Source information: Begin

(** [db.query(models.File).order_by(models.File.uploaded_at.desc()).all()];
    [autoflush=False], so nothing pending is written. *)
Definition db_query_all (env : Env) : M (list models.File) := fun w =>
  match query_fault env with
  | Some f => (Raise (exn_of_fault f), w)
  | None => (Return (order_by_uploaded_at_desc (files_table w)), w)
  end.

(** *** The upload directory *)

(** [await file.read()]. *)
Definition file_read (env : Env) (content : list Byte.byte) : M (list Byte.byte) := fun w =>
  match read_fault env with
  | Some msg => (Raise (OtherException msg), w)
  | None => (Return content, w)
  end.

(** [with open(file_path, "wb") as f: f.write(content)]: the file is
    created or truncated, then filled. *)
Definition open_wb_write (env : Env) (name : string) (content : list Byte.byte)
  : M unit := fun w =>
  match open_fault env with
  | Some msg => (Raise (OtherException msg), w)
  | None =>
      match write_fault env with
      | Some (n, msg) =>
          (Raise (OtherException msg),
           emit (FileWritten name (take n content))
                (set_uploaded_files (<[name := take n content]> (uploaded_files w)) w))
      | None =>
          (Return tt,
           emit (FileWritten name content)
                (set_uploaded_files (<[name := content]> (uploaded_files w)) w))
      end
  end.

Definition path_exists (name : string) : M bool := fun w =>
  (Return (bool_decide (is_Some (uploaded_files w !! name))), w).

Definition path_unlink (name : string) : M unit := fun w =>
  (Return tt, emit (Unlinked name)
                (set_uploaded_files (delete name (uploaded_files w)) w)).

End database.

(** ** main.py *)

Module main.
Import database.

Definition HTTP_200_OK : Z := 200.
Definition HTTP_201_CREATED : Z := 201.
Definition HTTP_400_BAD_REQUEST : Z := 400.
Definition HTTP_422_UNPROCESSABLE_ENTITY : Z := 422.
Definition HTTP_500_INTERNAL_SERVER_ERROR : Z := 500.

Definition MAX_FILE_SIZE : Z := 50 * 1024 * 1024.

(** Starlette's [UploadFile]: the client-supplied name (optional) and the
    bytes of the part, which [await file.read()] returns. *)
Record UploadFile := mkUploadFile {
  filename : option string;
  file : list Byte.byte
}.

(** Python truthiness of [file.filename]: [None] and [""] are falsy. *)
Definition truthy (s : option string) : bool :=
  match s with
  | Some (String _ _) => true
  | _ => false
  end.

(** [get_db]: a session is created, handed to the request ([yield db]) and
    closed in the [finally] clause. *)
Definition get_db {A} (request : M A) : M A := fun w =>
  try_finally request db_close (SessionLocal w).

Source information: End
Source information: Begin

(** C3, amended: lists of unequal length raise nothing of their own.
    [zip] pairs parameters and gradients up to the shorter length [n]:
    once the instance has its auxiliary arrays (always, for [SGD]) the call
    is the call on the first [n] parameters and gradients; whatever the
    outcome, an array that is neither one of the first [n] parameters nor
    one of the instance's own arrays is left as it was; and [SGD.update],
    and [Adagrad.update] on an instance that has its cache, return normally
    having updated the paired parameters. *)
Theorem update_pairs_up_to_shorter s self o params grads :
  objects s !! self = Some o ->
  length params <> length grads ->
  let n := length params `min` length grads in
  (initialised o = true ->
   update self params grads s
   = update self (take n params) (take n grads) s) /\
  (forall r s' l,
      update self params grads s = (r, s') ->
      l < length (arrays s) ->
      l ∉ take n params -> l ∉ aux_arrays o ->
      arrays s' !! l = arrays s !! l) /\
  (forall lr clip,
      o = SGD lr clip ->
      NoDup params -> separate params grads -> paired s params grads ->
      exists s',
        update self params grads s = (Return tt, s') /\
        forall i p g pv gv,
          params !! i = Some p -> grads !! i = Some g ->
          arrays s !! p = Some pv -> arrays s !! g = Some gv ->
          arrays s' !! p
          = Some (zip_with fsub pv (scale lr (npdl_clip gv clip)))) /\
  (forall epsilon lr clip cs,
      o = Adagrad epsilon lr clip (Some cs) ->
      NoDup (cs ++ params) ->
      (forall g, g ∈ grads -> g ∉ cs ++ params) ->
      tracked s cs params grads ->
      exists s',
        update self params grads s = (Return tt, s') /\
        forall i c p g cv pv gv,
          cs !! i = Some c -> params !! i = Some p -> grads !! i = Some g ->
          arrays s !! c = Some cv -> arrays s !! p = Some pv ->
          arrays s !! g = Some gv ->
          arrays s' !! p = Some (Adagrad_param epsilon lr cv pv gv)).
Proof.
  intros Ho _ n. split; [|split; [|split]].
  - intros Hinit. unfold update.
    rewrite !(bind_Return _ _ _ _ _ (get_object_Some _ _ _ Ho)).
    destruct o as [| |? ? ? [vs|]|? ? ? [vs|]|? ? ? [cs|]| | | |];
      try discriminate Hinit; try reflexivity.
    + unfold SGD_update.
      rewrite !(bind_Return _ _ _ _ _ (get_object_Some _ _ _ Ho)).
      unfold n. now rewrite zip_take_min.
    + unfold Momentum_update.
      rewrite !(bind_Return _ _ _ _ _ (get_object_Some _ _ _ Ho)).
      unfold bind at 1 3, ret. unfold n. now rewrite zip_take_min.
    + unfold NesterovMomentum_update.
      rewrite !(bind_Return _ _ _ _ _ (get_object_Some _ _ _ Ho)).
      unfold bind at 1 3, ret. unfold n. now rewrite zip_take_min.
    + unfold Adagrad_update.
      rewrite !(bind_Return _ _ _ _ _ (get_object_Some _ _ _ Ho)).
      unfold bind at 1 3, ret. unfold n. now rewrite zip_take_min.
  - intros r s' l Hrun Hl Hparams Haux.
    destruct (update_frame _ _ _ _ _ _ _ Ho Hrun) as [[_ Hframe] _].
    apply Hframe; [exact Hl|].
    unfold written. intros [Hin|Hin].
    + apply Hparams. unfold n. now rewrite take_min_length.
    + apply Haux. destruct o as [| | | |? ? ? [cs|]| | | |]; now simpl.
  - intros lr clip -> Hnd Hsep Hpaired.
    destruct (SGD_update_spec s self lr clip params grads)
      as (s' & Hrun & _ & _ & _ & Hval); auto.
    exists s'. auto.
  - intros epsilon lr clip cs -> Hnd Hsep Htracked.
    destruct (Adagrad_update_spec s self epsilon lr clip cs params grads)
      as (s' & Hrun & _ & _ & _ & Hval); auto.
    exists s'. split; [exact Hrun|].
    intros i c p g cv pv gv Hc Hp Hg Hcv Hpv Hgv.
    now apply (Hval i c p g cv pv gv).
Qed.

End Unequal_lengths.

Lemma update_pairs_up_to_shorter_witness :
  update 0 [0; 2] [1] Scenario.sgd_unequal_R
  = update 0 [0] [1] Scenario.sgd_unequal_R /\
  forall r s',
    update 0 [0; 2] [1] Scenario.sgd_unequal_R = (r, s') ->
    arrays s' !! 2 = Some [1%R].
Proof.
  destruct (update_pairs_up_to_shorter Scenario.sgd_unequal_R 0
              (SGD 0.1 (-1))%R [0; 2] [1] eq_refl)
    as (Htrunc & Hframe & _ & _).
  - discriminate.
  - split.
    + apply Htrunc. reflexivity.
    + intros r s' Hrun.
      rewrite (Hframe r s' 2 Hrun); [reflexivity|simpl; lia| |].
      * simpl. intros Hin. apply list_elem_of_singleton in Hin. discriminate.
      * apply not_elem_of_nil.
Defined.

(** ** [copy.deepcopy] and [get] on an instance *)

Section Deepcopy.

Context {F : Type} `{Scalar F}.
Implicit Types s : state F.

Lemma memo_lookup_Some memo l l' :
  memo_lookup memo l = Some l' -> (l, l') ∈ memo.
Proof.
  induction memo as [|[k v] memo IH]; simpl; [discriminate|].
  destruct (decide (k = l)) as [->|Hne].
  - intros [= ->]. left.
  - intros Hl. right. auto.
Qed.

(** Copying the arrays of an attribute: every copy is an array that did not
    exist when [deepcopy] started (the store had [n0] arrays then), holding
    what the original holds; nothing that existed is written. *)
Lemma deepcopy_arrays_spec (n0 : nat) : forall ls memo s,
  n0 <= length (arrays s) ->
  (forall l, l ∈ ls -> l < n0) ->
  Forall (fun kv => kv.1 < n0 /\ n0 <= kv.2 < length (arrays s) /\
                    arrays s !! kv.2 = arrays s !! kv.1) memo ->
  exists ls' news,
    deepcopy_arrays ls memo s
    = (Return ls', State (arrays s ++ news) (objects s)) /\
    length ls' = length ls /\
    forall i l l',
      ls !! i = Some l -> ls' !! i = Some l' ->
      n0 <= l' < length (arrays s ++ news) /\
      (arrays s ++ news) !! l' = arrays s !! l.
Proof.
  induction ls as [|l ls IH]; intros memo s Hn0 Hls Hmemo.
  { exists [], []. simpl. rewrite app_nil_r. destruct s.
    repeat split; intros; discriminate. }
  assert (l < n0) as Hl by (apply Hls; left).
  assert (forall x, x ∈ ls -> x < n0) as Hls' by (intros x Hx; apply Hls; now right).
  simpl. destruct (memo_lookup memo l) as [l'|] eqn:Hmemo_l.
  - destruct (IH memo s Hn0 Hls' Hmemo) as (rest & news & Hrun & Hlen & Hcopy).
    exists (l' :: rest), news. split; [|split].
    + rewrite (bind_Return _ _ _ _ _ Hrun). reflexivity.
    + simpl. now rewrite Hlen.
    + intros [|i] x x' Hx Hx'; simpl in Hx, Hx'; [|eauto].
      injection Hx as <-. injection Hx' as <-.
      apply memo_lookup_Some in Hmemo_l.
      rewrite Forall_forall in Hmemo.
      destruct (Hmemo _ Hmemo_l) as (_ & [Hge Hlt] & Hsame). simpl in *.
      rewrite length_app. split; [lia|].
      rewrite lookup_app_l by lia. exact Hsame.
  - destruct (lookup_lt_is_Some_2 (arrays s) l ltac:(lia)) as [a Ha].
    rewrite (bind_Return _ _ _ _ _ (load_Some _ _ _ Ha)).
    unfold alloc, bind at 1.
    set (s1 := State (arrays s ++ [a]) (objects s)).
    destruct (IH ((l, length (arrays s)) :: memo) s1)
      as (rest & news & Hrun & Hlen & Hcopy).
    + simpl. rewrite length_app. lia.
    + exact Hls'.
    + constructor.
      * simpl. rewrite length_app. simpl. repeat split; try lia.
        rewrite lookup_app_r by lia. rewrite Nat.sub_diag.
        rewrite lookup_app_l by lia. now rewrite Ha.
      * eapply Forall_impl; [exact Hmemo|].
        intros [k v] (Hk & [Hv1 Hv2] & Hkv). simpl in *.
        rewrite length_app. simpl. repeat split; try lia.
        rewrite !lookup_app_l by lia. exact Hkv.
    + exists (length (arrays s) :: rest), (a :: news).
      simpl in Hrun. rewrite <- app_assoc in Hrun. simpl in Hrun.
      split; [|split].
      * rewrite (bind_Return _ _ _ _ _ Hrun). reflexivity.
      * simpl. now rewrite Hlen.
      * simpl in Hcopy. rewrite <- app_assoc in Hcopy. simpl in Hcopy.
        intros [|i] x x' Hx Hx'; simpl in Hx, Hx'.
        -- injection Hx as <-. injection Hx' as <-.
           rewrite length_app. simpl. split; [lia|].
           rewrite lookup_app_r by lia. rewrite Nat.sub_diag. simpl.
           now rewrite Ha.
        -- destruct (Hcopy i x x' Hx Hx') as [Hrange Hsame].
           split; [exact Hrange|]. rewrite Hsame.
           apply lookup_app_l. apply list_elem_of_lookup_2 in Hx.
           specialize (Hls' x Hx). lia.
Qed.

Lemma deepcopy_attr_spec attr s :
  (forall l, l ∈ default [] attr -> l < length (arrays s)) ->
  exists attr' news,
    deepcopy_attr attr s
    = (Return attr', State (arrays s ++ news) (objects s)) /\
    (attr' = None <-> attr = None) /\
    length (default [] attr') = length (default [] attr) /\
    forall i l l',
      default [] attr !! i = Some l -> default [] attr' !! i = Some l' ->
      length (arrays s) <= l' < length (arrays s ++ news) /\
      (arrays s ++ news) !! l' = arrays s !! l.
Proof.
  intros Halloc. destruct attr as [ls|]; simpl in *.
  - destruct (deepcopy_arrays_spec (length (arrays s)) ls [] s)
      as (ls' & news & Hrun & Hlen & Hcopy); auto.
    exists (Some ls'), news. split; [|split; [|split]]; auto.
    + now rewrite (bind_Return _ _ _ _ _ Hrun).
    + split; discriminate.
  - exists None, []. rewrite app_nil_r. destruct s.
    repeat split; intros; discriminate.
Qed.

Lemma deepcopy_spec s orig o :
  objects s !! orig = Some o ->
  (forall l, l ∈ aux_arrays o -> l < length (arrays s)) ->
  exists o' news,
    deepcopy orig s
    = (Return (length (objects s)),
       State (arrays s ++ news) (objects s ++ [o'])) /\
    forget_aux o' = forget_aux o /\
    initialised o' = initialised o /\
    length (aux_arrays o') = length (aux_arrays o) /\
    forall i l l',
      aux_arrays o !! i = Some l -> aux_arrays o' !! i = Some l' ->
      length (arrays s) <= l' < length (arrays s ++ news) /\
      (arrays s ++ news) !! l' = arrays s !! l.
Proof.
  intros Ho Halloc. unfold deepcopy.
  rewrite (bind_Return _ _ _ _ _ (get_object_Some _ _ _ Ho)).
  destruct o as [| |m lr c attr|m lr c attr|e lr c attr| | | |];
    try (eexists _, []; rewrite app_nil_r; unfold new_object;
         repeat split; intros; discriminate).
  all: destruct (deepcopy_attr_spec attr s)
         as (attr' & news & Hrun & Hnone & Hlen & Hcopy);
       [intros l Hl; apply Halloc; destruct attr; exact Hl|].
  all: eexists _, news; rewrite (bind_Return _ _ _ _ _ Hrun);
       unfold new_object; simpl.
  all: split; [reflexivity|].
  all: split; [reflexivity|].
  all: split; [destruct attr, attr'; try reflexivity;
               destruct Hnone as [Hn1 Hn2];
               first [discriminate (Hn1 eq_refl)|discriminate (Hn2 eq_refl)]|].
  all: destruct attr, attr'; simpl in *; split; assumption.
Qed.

Source information: End

• **Brief**
Filter the entries by the string "parameters" and copy each matching line.

• **Answer section**
    [zip] pairs parameters and gradients up to the shorter length [n]:
    is the call on the first [n] parameters and gradients; whatever the
    outcome, an array that is neither one of the first [n] parameters nor
    having updated the paired parameters. *)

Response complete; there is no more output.